Now I've seen
Iron Man and
The Incredible Hulk, and glad I am of both.
Iron Man is such a jewel. My pick for best superhero movie yet? Maybe so; it certainly doesn't have a lot of competition. This is the role Downey was born to play, in the way that Shelly Duvall was born to play Olive Oyl. I was impressed at how smoothly the origin updated, and of course I'm pretty much always up for corporate schemers as the villains. And the action. Wow. The action. I am in looooove with the flight sequences. I was also pleased to see the secret identity thing go out the window. Yeah, it's a venerable supers convention, but it just plain doesn't work for a lot of characters anymore, I think. Have I ever mentioned how much of a sucker I am for building-and-testing sequences? It's true. Give me good forging and experimentation and I'll follow you anywhere. So this was pretty much gadget porn for Bruces.
Thumbs up, and then another one, and the robots will put some more up.
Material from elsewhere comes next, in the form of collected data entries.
(* ===== verification/Fairness.v ===== *)
(** * No request starves under a fair schedule

    The requests a worker turn takes from the queue are the oldest fifty
    ([MAX_BATCH] of [src/bgw/processor.cpp]), and every gRPC call has a deadline,
    so each comes to a reply.  From these two facts about the schedule alone,
    a waiting backend is answered after a number of rounds that its place in
    the queue bounds, whatever the other backends ask, cancel or leave behind
    in between.  Here the worker turns in every round; [Wakeup] says when the
    latch makes it do so. *)
From S2P Require Import Prelude Platform Types SlotQueue SlotPool Channel Config Client Processor.
From S2P Require Import Protocol Frames Service Ledger Calls.

(** ** The way of one slot through the pipeline *)
Section Way.
Context {L : Type} {HS : SList L} {HL : SListLaws L}.
Variable k : Z.
Variable config : Config.
Abbreviation proto_inv := (proto_inv k [] [] []) (only parsing).
Abbreviation sys_inv := (sys_inv (L := L) k) (only parsing).
Abbreviation chan_of σ := (we_channel (sys_worker σ)) (only parsing).

(** What a step of the others means for slot [i]: a turn of the worker takes
    fifty numbers from the front of the queue and hands back what is completed;
    any other step adds other numbers behind, or completes a call. *)
Inductive passes (i : nat) (l : list Z) (w : worker_env L) : bool -> list Z -> worker_env L -> Prop :=
  | PassTurn new l' w' : l' = drop 50 l -> completed_queue w' = [] -> we_calls w' = we_calls w ++ new ->
      (forall call j, call ∈ new -> j ∈ callback_slots (call_callback call) -> Z.of_nat j ∈ take 50 l) ->
      passes i l w true l' w'
  | PassQuiet tail l' w' : l' = l ++ tail -> Z.of_nat i ∉ tail -> we_calls w' = we_calls w ->
      completed_queue w' = completed_queue w -> passes i l w false l' w'
  | PassReply n call l' w' : l' = l -> we_calls w !! n = Some call -> we_calls w' = delete n (we_calls w) ->
      completed_queue w' = completed_queue w ++ callback_slots (call_callback call) ->
      passes i l w false l' w'.

Definition is_turn (lab : label) : bool := match lab with LWorker _ => true | _ => false end.

Lemma call_from_slots now slots (c : FgaChannel L) call j :
  call_from config now slots c call -> j ∈ callback_slots (call_callback call) -> j ∈ slots.
Proof.
  intros [i s call' Hi _ Hin|items call' Hb Hsub _] Hj.
  - unfold process in Hin. destruct (make_request_variant _); cbn in Hin;
      try (by apply elem_of_nil in Hin); apply list_elem_of_singleton in Hin as ->;
      by apply list_elem_of_singleton in Hj as ->.
  - destruct items as [|first items]; [done|]. injection Hb as <-. by eapply elem_of_sublist.
Qed.

Lemma acquire_same_queue pid : keeps same_queue (fga_channel_acquire_slot (L := L) pid).
Proof.
  unfold fga_channel_acquire_slot. apply keeps_bind; [apply _|apply lock_pool_same_queue|intros _].
  apply keeps_bind; [apply _|apply on_pool_same_queue|intros o].
  apply keeps_bind; [apply _|by intros c|intros _].
  destruct o as [i|]; [|apply keeps_ereport, _].
  apply keeps_bind; [apply _|apply on_pool_same_queue|intros _].
  apply keeps_bind; [apply _|apply on_pool_same_queue|intros _].
  apply keeps_bind; [apply _|by intros c|intros id].
  apply keeps_bind; [apply _|apply on_pool_same_queue|intros _]. apply keeps_ret, _.
Qed.

Lemma start_same_queue pid type store model body : keeps same_queue (start (L := L) pid type store model body).
Proof.
  unfold start. apply keeps_bind; [apply _|apply acquire_same_queue|intros i].
  apply keeps_bind; [apply _|apply on_pool_same_queue|intros _]. apply keeps_ret, _.
Qed.

Lemma run_channel_same {A} (m : CM (FgaChannel L) A) w r w' :
  keeps same_queue m -> run_channel m w = (r, w') ->
  ch_queue (we_channel w') = ch_queue (we_channel w) /\ we_calls w' = we_calls w /\
  completed_queue w' = completed_queue w.
Proof.
  intros Hm. unfold run_channel, on_shared. specialize (Hm (we_channel w)).
  destruct (m (we_channel w)) as [[] c]; intros [= _ <-]; by split_and!.
Qed.

Section Step.
Variable pid : Z.
Variable i : nat.
Variables σ σ' : system L.
Variable lab : label.
Variables (R R' : gmap nat role) (free free' : list nat) (l l' : list Z).
Hypothesis Hinv : proto_inv R free l (sys_backends σ) (sys_worker σ).
Hypothesis Hinv' : proto_inv R' free' l' (sys_backends σ') (sys_worker σ').
Hypothesis HB : sys_backends σ !! pid = Some (Waiting, i).

Lemma same_queue_contents : ch_queue (chan_of σ') = ch_queue (chan_of σ) -> l' = l.
Proof.
  intros Hq. pose proof (cr_queue _ _ _ _ (pi_chan _ _ _ _ _ _ _ _ _ Hinv')) as Hr.
  rewrite Hq in Hr. exact (queue_repr_fun k _ _ _ Hr (cr_queue _ _ _ _ (pi_chan _ _ _ _ _ _ _ _ _ Hinv))).
Qed.

Lemma quiet_passes : ch_queue (chan_of σ') = ch_queue (chan_of σ) ->
  we_calls (sys_worker σ') = we_calls (sys_worker σ) ->
  completed_queue (sys_worker σ') = completed_queue (sys_worker σ) ->
  passes i l (sys_worker σ) false l' (sys_worker σ').
Proof.
  intros Hq%same_queue_contents Hca Hco. apply (PassQuiet _ _ _ []); try done; [by rewrite app_nil_r|].
  apply not_elem_of_nil.
Qed.

(** A backend that takes its slot, polls, gives up or ends. *)
Lemma backend_passes {A} (m : CM (FgaChannel L) A) r w' B' :
  keeps same_queue m -> run_channel m (sys_worker σ) = (r, w') -> MkSystem w' B' = σ' ->
  passes i l (sys_worker σ) false l' (sys_worker σ').
Proof.
  intros Hm Hrun Heq. destruct (run_channel_same m _ r w' Hm Hrun) as (Hq & Hca & Hco).
  apply quiet_passes; by rewrite <- Heq.
Qed.

Lemma enqueue_passes p : sys_step config (LEnqueue p) σ = Done σ' ->
  passes i l (sys_worker σ) false l' (sys_worker σ').
Proof.
  cbn. destruct (sys_backends σ !! p) as [[[] j]|] eqn:HBp; try (intros [= Heq]; apply quiet_passes; by rewrite <- Heq).
  destruct (backend_role k _ _ _ _ _ _ _ _ _ _ _ Hinv HBp) as (r & Hr & Hph).
  destruct (backend_role k _ _ _ _ _ _ _ _ _ _ _ Hinv HB) as (ri & Hri & Hphi).
  destruct (inv_slot k _ _ _ _ _ _ _ _ j r Hinv Hr) as (s & Hs & _ & _ & Hlt).
  assert (Hji : j <> i) by (intros ->; congruence).
  assert (Hjf : j ∉ free) by (eapply (role_not_free k); [exact Hinv|exact Hr|by intros ->]).
  destruct (enqueue_slot_spec k _ free l j s (pi_chan _ _ _ _ _ _ _ _ _ Hinv) Hs Hlt Hjf)
    as (c & ok & He & Hc & _).
  unfold run_channel. rewrite (on_shared_eq _ _ _ _ He).
  assert (Hl : l' = (if ok then l ++ [Z.of_nat j] else l) -> we_calls (sys_worker σ') = we_calls (sys_worker σ) ->
    completed_queue (sys_worker σ') = completed_queue (sys_worker σ) ->
    passes i l (sys_worker σ) false l' (sys_worker σ')).
  { intros -> Hca Hco. apply (PassQuiet _ _ _ (if ok then [Z.of_nat j] else [])); try done.
    - destruct ok; [done|by rewrite app_nil_r].
    - destruct ok; [|apply not_elem_of_nil]. rewrite list_elem_of_singleton. lia. }
  destruct ok; intros [= Heq]; apply Hl; rewrite <- ?Heq; try done;
    pose proof (pi_chan _ _ _ _ _ _ _ _ _ Hinv') as Hc'; rewrite <- Heq in Hc';
    exact (chan_repr_fun k _ _ _ _ _ Hc' Hc).
Qed.

Lemma turn_passes now : sys_step config (LWorker now) σ = Done σ' ->
  passes i l (sys_worker σ) true l' (sys_worker σ').
Proof.
  destruct (sys_execute_spec k config now R free l _ _ Hinv) as (w' & R1 & free1 & He & Hinv1 & _).
  cbn. rewrite He. intros [= Heq]. pose proof (pi_chan _ _ _ _ _ _ _ _ _ Hinv') as Hc'.
  rewrite <- Heq in Hc'. rewrite <- Heq. cbn in *.
  destruct (chan_drain_spec k _ free l MAX_BATCH (pi_chan _ _ _ _ _ _ _ _ _ Hinv) ltac:(done)) as (c0 & Hdr & _).
  destruct (execute_frame config now _ _ _ _ Hdr He) as (_ & Hq & new & Hca & Hnew).
  apply (PassTurn _ _ _ new); try done.
  - exact (chan_repr_fun k _ _ _ _ _ Hc' (pi_chan _ _ _ _ _ _ _ _ _ Hinv1)).
  - intros call j Hcall Hj. pose proof (call_from_slots _ _ _ _ _ (Hnew call Hcall) Hj) as Hin.
    change (Z.to_nat MAX_BATCH) with 50%nat in Hin. apply list_elem_of_fmap in Hin as (x & -> & Hx).
    rewrite Z2Nat.id; [done|]. apply (pi_nonneg _ _ _ _ _ _ _ _ _ Hinv).
    rewrite <- (take_drop 50 l), elem_of_app. by left.
Qed.

Lemma reply_passes n st resp : sys_step config (LReply n st resp) σ = Done σ' ->
  passes i l (sys_worker σ) false l' (sys_worker σ').
Proof.
  cbn. destruct (we_calls (sys_worker σ) !! n) as [call|] eqn:Hn; [|intros [= Heq]; apply quiet_passes; by rewrite <- Heq].
  destruct (reply_matches _ _) eqn:Hm; [|intros [= Heq]; apply quiet_passes; by rewrite <- Heq].
  destruct (deliver_spec k n st resp R free l _ _ call Hinv Hn Hm) as (w' & R1 & Hd & Hinv1 & Hca & Hco & Hfr & _).
  rewrite Hd. intros [= Heq]. apply (PassReply _ _ _ n call); rewrite <- ?Heq; try done.
  apply same_queue_contents. rewrite <- Heq. exact (rf_queue _ _ Hfr).
Qed.

Lemma step_passes : label_pid lab <> Some pid -> sys_step config lab σ = Done σ' ->
  passes i l (sys_worker σ) (is_turn lab) l' (sys_worker σ').
Proof.
  intros Hp Hs. destruct lab; cbn [is_turn]; [|by eapply enqueue_passes|..|by eapply turn_passes|by eapply reply_passes];
    cbn in Hs; repeat case_match; try done; try (injection Hs as Hs; apply quiet_passes; by rewrite <- Hs);
    injection Hs as Hs; (eapply backend_passes; [|eassumption|exact Hs]);
    auto using start_same_queue, release_same_queue, wait_catch_same_queue.
Qed.
End Step.

(** Slot [i] needs at most [n] more rounds: fifty numbers leave the queue per
    round, a call takes [f] of the rounds, and a completed slot is handed back
    in the next one. *)
Record due (i f n : nat) (l : list Z) (w : worker_env L) : Prop := {
  due_queue p : l !! p = Some (Z.of_nat i) -> (p + 100 < 50 * n)%nat;
  due_flight : i ∈ inflight w -> (f <= n)%nat;
  due_completed : i ∈ completed_queue w -> (1 <= n)%nat;
}.

Lemma inflight_app (w w' : worker_env L) new : we_calls w' = we_calls w ++ new ->
  inflight w' = inflight w ++ concat (callback_slots ∘ call_callback <$> new).
Proof. unfold inflight. intros ->. by rewrite fmap_app, concat_app. Qed.

Lemma in_calls i (calls : list rpc_call) : i ∈ concat (callback_slots ∘ call_callback <$> calls) <->
  exists call, call ∈ calls /\ i ∈ callback_slots (call_callback call).
Proof.
  rewrite list_elem_of_In, in_concat. setoid_rewrite <- list_elem_of_In. split.
  - intros (slots & (call & -> & Hc)%list_elem_of_fmap & Hi). by exists call.
  - intros (call & Hc & Hi). eexists. split; [|exact Hi].
    exact (list_elem_of_fmap_2 (callback_slots ∘ call_callback) _ _ Hc).
Qed.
Incredible Hulk is not that reliably excellent, but it worked very well for me. In the first big fight, in the Brazilian bottling plant, I suddenly realized that they were giving me reveals paced as if in a horror movie. And really, it's a werewolf movie. The escalating revelations, and wow, the sense that transformation
hurts, this is classic horror-movie territory appropriated well. It occurs to me that I haven't seen a lot of use of that idea in the comic, and now I want to. Roth and Hurt were fun as antagonists, and Roth suggests someone who's
both uncovering layers of suppressed crazy
and finding new ones to dig through, which is a good act. The "days without incident" timers were very effective—the scrolldown from 158 to 0 had a nice little emotional wallop in it, I thought. Oh, and the CUNY biologist whose name I'm not remembering, the hyper guy, reminded me so very, very much of people I'd see at Caltech on Seminar Day.
So again, happy thumbs up.
Oh, and two great soundtracks.
This is such a remarkable time to be a superhero fan.